PROVIDED ENTRIES Block Start

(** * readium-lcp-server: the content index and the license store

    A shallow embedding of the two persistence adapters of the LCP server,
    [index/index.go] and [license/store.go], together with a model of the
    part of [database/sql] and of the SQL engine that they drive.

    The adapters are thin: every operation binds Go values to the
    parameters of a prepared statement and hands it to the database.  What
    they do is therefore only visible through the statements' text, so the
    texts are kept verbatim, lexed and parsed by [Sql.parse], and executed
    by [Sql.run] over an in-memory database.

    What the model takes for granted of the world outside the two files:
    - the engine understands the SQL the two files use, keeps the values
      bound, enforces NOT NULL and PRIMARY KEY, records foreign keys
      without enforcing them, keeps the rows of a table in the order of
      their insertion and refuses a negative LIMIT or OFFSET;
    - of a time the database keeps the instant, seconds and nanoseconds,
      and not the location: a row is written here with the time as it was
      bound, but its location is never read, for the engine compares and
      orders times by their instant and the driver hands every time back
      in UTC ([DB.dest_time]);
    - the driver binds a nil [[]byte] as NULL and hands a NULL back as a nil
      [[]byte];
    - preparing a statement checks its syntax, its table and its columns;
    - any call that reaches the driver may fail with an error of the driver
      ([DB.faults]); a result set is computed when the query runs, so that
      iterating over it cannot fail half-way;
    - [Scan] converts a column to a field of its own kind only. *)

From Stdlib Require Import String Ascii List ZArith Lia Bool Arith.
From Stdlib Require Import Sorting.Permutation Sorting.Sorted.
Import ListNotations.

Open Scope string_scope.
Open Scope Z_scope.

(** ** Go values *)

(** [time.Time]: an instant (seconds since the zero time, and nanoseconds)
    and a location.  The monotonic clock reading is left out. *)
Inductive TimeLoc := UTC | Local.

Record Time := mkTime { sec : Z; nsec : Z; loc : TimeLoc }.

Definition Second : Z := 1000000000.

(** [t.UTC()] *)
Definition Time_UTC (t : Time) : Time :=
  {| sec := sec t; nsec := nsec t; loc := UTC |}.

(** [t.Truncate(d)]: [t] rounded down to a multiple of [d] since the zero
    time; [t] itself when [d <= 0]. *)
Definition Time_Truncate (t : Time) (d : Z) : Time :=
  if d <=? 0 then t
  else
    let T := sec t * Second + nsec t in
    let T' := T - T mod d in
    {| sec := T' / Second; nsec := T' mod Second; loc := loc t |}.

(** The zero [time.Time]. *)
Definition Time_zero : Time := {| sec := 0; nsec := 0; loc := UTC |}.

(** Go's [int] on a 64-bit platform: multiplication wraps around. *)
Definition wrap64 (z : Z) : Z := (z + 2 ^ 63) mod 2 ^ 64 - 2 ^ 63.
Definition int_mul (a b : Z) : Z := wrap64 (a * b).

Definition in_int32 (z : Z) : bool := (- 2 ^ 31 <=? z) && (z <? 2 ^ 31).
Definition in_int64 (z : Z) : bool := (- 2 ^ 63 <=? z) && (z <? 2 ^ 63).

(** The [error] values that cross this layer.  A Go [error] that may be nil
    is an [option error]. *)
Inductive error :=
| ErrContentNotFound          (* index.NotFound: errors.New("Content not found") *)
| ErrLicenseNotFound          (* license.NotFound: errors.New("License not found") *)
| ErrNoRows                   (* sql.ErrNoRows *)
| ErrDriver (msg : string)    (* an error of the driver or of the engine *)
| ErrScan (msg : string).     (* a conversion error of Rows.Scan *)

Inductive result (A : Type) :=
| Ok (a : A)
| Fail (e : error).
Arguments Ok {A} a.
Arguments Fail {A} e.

PROVIDED ENTRIES Block End

* **EXERCISE**
Find and copy each line above that includes the string "server".

* **SOLUTION FOR THIS PROBLEM**
(** * readium-lcp-server: the content index and the license store
    A shallow embedding of the two persistence adapters of the LCP server,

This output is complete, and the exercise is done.